_Exercise objective_
Beginning with the line that holds "summarize state." in the data below, give again every line through the one that holds "- assert (Hs", exactly as written.

_Extracted information_
(* ===== verification/Research.v ===== *)
(** * The research summarisation flow ([agentic_research_ai.py], [tools.py], [llm.py])

    A two-node LangGraph over a plain [dict] state: [retrieve_chunks]
    stores the payloads a Qdrant vector search returns for
    [state["query"]], [summarize] joins their ["text"] fields into a
    prompt and stores the Ollama model's answer as [state["summary"]],
    which the entry point prints.  Each node writes into the state dict
    it is given and returns it, and the graph's state is that dict, so
    the state is one [pyval] dict threaded through.

    The vector search and the chat model are tapes, as the LLMs of the
    other components are: a search returns the next list of payloads,
    the chat model the next reply, and the messages sent to it are
    recorded.  The sentence-embedding model is a parameter [encode]
    (one vector per text, or the exception it raises): [get_embedding]
    wraps a string in a list, and the search needs the first vector
    ([IndexError] when there is none); the vector itself only feeds
    Qdrant, whose answer is the tape.
    [str.join] consumes the generator [chunk["text"] for chunk in
    chunks] before it checks the items' types, so a missing ["text"]
    anywhere is reported before a non-string one. *)

From S2P Require Import Prelude PyRuntime PyText Prompts Session.
Local Open Scope Z_scope.

Module Research.

(** The services: Qdrant search results and Ollama replies. *)
Record REnv : Type := mkREnv {
  search_results : list (list pyval);
  chat : list llm_reply;
  asked : list (list chat_message)
}.

Definition RM (A : Type) : Type := ESM exn REnv A.

(** ** The vector search *)

Section WithEncoder.

(** The sentence-embedding model of [llm.py]: [model.encode(texts)
    .tolist()], one vector per text, or the exception the library
    raises; vectors are of an abstract type [V]. *)
Context {V : Type} (encode : pyval -> res exn (list V)).

(** [get_embedding(texts)]: a string is wrapped in a list first. *)
Definition get_embedding (texts : pyval) : res exn (list V) :=
  encode (match texts with PStr _ => PList [texts] | _ => texts end).

(** [ResearchTools.search_vector_db(query, top_k)]: the first vector of
    [get_embedding(query)] ([IndexError] when there is none) is the
    query vector; the search's answer is the next entry of the tape,
    and [[point.payload for point in search_result]] its payloads. *)
Definition search_vector_db (query : pyval) (top_k : Z) : RM (list pyval) :=
  let* vectors := elift (get_embedding query) in
  let* query_vector := elift (match vectors with v :: _ => Ok v | [] => Err IndexError end) in
  fun e =>
    match search_results e with
    | [] => Err ServiceUnavailable
    | payloads :: rest => Ok (payloads, mkREnv rest (chat e) (asked e))
    end.

(** [ollama.chat(model="llama3", messages=...)["message"]["content"]] *)
Definition ollama_chat (messages : list chat_message) : RM string := fun e =>
  match chat e with
  | [] => Err ServiceUnavailable
  | r :: rest => Ok (reply_content r, mkREnv (search_results e) rest (asked e ++ [messages]))
  end.

Definition is_str (v : pyval) : bool := match v with PStr _ => true | _ => false end.

Definition str_of (v : pyval) : string := match v with PStr s => s | _ => "" end.

(** [context = "\n\n".join(chunk["text"] for chunk in chunks)]: the
    generator runs to the end, then every item must be a string. *)
Definition context_of (chunks : list pyval) : res exn string :=
  let? texts := res_map (fun chunk => py_getitem chunk "text") chunks in
  if forallb is_str texts
  then Ok (String.concat (String (Ascii.ascii_of_nat 10) (String (Ascii.ascii_of_nat 10) ""))
                         (map str_of texts))
  else Err TypeError.

(** [summarize_chunks(chunks)]: the prompt around the joined texts, as
    one user message. *)
Definition summarize_chunks (chunks : pyval) : RM string :=
  let* cs := elift (py_iter chunks) in
  let* context := elift (context_of cs) in
  ollama_chat [HumanMessage (summary_prompt context)].

(** [retrieve_chunks(state, tools)] *)
Definition retrieve_chunks (state : pyval) : RM pyval :=
  let* query := elift (py_getitem state "query") in
  let* results := search_vector_db query 10 in
  elift (py_setitem state "retrieved_chunks" (PList results)).

(** [summarize(state)] *)
Definition summarize (state : pyval) : RM pyval :=
  let* chunks := elift (py_getitem state "retrieved_chunks") in
  let* summary := summarize_chunks chunks in
  elift (py_setitem state "summary" (PStr summary)).

(** [create_graph(tools).invoke(state)]: retrieve, then summarize. *)
Definition research_graph (state : pyval) : RM pyval :=
  let* state := retrieve_chunks state in
  summarize state.

Definition user_query : string :=
  "Can you provide some really good examples of email responses from JBAF_LAW to customers?  Do not invent or infer additional examples.  Just provide the best examples you can find in the context. Only select emails that are actual responses to customer messages — these should clearly reference a prior message, contain 'Re:' in the subject, or include phrases like 'following up', 'as requested', or 'regarding your inquiry'.".

(** The entry point: [final_state["summary"]] is printed. *)
Definition research_main : RM pyval :=
  let* final_state := research_graph (PDict [("query", PStr user_query)]) in
  elift (py_getitem final_state "summary").

(** ** The context of the summary prompt *)

(** The texts of dict payloads, when every one has a ["text"] key. *)
Lemma res_map_texts ds :
  Forall (fun d => is_Some (dict_get d "text")) ds ->
  res_map (fun chunk => py_getitem chunk "text") (map PDict ds) =
    Ok (map (fun d => default PNone (dict_get d "text")) ds).
Proof.
  induction 1 as [| d ds [t Ht] _ IH]; [reflexivity |]. simpl. by rewrite Ht, IH.
Qed.

(** A dict payload without ["text"] stops the generator with [KeyError]. *)
Lemma res_map_text_missing ds :
  Exists (fun d => dict_get d "text" = None) ds ->
  res_map (fun chunk => py_getitem chunk "text") (map PDict ds) = Err (KeyError (PStr "text")).
Proof.
  induction 1 as [d ds Hd | d ds _ IH]; simpl; [by rewrite Hd |].
  destruct (dict_get d "text"); [by rewrite IH | reflexivity].
Qed.

(** [str.join] over dict payloads one of which has no usable text:
    [KeyError] when a ["text"] key is missing anywhere, [TypeError]
    otherwise. *)
Lemma context_of_error ds :
  Exists (fun d => match dict_get d "text" with None => True | Some t => is_str t = false end) ds ->
  context_of (map PDict ds) =
    Err (if forallb (fun d => bool_decide (is_Some (dict_get d "text"))) ds
         then TypeError else KeyError (PStr "text")).
Proof.
  intros Hex. unfold context_of.
  destruct (forallb _ ds) eqn:Hall.
  - assert (Hs : Forall (fun d => is_Some (dict_get d "text")) ds).
    { apply List.Forall_forall. intros d Hd. apply forallb_forall with (x := d) in Hall;
        [exact (bool_decide_eq_true_1 _ Hall) | exact Hd]. }
    rewrite (res_map_texts _ Hs). cbn [rbind].
    destruct (forallb is_str _) eqn:Hstr; [| reflexivity].
    apply List.Exists_exists in Hex as (d & Hd & Hbad).
    rewrite List.Forall_forall in Hs. destruct (Hs d Hd) as [t Ht]. rewrite Ht in Hbad.
    rewrite forallb_forall in Hstr. specialize (Hstr t).
    rewrite Hstr in Hbad; [discriminate |]. apply in_map_iff. exists d. by rewrite Ht.
  - assert (Hm : Exists (fun d => dict_get d "text" = None) ds).
    { clear Hex. induction ds as [| d ds IH]; [discriminate |]. simpl in Hall.
      destruct (dict_get d "text") eqn:Hd.
      - rewrite bool_decide_eq_true_2 in Hall by (by eexists). apply Exists_cons_tl, IH, Hall.
      - by apply Exists_cons_hd. }
    by rewrite (res_map_text_missing _ Hm).
Qed.

(** ** Theorems *)

(** C32: The research graph, on a state holding a string query, stores the
    search results under ["retrieved_chunks"] and the chat model's
    answer under ["summary"], keeping the query, whenever every
    retrieved payload has a string ["text"]; the chat model is sent one
    message, the summary prompt around those texts joined by blank
    lines. *)
Theorem research_graph_summary q e v vs payloads rs r rest ctx :
  encode (PList [PStr q]) = Ok (v :: vs) ->
  search_results e = payloads :: rs -> chat e = r :: rest ->
  context_of payloads = Ok ctx ->
  research_graph (PDict [("query", PStr q)]) e =
    Ok (PDict [("query", PStr q); ("retrieved_chunks", PList payloads);
               ("summary", PStr (reply_content r))],
        mkREnv rs rest (asked e ++ [[HumanMessage (summary_prompt ctx)]])).
Proof.
  intros Henc Hs Hc Hctx.
  unfold research_graph, retrieve_chunks, summarize, summarize_chunks, search_vector_db,
    get_embedding, ollama_chat, ebind, elift.
  cbn -[context_of]. rewrite Henc. cbn -[context_of]. rewrite Hs. cbn -[context_of]. rewrite Hctx. cbn. by rewrite Hc.
Qed.

(** C33: The summary step fails exactly as the prompt's [str.join] does:
    when the search returns dict payloads (as Qdrant does) of which one
    has no ["text"] key or a text that is not a string, the entry point
    raises, and no summary is printed: [KeyError "text"] when a
    payload anywhere in the results lacks ["text"] (the generator runs
    to the end before [join] checks the items), [TypeError] when every
    payload has a text and one is not a string. *)
Theorem research_main_context_error e v vs ds rs :
  encode (PList [PStr user_query]) = Ok (v :: vs) ->
  search_results e = map PDict ds :: rs ->
  Exists (fun d => match dict_get d "text" with None => True | Some t => is_str t = false end) ds ->
  research_main e =
    Err (if forallb (fun d => bool_decide (is_Some (dict_get d "text"))) ds
         then TypeError else KeyError (PStr "text")).
Proof.
  intros Henc Hs Hex.
  unfold research_main, research_graph, retrieve_chunks, summarize, summarize_chunks,
    search_vector_db, get_embedding, ebind, elift.
  cbn -[context_of]. rewrite Henc. cbn -[context_of]. rewrite Hs. cbn -[context_of].
  by rewrite (context_of_error _ Hex).
Qed.

(** A query the model embeds into no vector stops the search with
    [IndexError] ([get_embedding(query)[0]]), before Qdrant is asked. *)
Lemma search_vector_db_no_vector query top_k e :
  get_embedding query = Ok [] -> search_vector_db query top_k e = Err IndexError.
Proof. intros H. unfold search_vector_db, ebind, elift. by rewrite H. Qed.

End WithEncoder.

(** A model that embeds every text as the vector [[0]]. *)
Definition zero_encoder (texts : pyval) : res exn (list (list Z)) :=
  match texts with PList l => Ok (map (fun _ => [0%Z]) l) | _ => Err TypeError end.

(** ** Witnesses *)

Lemma research_graph_summary_witness :
  research_graph zero_encoder (PDict [("query", PStr user_query)])
    (mkREnv [[PDict [("text", PStr "Re: your refund")]]] [mkReply "Example 1." None] [])
  = Ok (PDict [("query", PStr user_query);
               ("retrieved_chunks", PList [PDict [("text", PStr "Re: your refund")]]);
               ("summary", PStr "Example 1.")],
        mkREnv [] [] [[HumanMessage (summary_prompt "Re: your refund")]]).
Proof.
  exact (research_graph_summary zero_encoder user_query
           (mkREnv [[PDict [("text", PStr "Re: your refund")]]] [mkReply "Example 1." None] [])
           _ _ _ [] (mkReply "Example 1." None) [] "Re: your refund"
           eq_refl eq_refl eq_refl eq_refl).
Defined.

(** A non-string text first, a payload without text second: [KeyError]. *)
Lemma research_main_context_error_witness :
  research_main zero_encoder
    (mkREnv [[PDict [("text", PInt 5)]; PDict [("title", PStr "Re:")]]] [] [])
  = Err (KeyError (PStr "text")).
Proof.
  exact (research_main_context_error zero_encoder
           (mkREnv [[PDict [("text", PInt 5)]; PDict [("title", PStr "Re:")]]] [] [])
           _ _ [[("text", PInt 5)]; [("title", PStr "Re:")]] []
           eq_refl eq_refl ltac:(apply Exists_cons_hd; reflexivity)).
Defined.

End Research.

_Answer section_
  summarize state.

Definition user_query : string :=
  "Can you provide some really good examples of email responses from JBAF_LAW to customers?  Do not invent or infer additional examples.  Just provide the best examples you can find in the context. Only select emails that are actual responses to customer messages — these should clearly reference a prior message, contain 'Re:' in the subject, or include phrases like 'following up', 'as requested', or 'regarding your inquiry'.".

(** The entry point: [final_state["summary"]] is printed. *)
Definition research_main : RM pyval :=
  let* final_state := research_graph (PDict [("query", PStr user_query)]) in
  elift (py_getitem final_state "summary").

(** ** The context of the summary prompt *)

(** The texts of dict payloads, when every one has a ["text"] key. *)
Lemma res_map_texts ds :
  Forall (fun d => is_Some (dict_get d "text")) ds ->
  res_map (fun chunk => py_getitem chunk "text") (map PDict ds) =
    Ok (map (fun d => default PNone (dict_get d "text")) ds).
Proof.
  induction 1 as [| d ds [t Ht] _ IH]; [reflexivity |]. simpl. by rewrite Ht, IH.
Qed.

(** A dict payload without ["text"] stops the generator with [KeyError]. *)
Lemma res_map_text_missing ds :
  Exists (fun d => dict_get d "text" = None) ds ->
  res_map (fun chunk => py_getitem chunk "text") (map PDict ds) = Err (KeyError (PStr "text")).
Proof.
  induction 1 as [d ds Hd | d ds _ IH]; simpl; [by rewrite Hd |].
  destruct (dict_get d "text"); [by rewrite IH | reflexivity].
Qed.

(** [str.join] over dict payloads one of which has no usable text:
    [KeyError] when a ["text"] key is missing anywhere, [TypeError]
    otherwise. *)
Lemma context_of_error ds :
  Exists (fun d => match dict_get d "text" with None => True | Some t => is_str t = false end) ds ->
  context_of (map PDict ds) =
    Err (if forallb (fun d => bool_decide (is_Some (dict_get d "text"))) ds
         then TypeError else KeyError (PStr "text")).
Proof.
  intros Hex. unfold context_of.
  destruct (forallb _ ds) eqn:Hall.
  - assert (Hs : Forall (fun d => is_Some (dict_get d "text")) ds).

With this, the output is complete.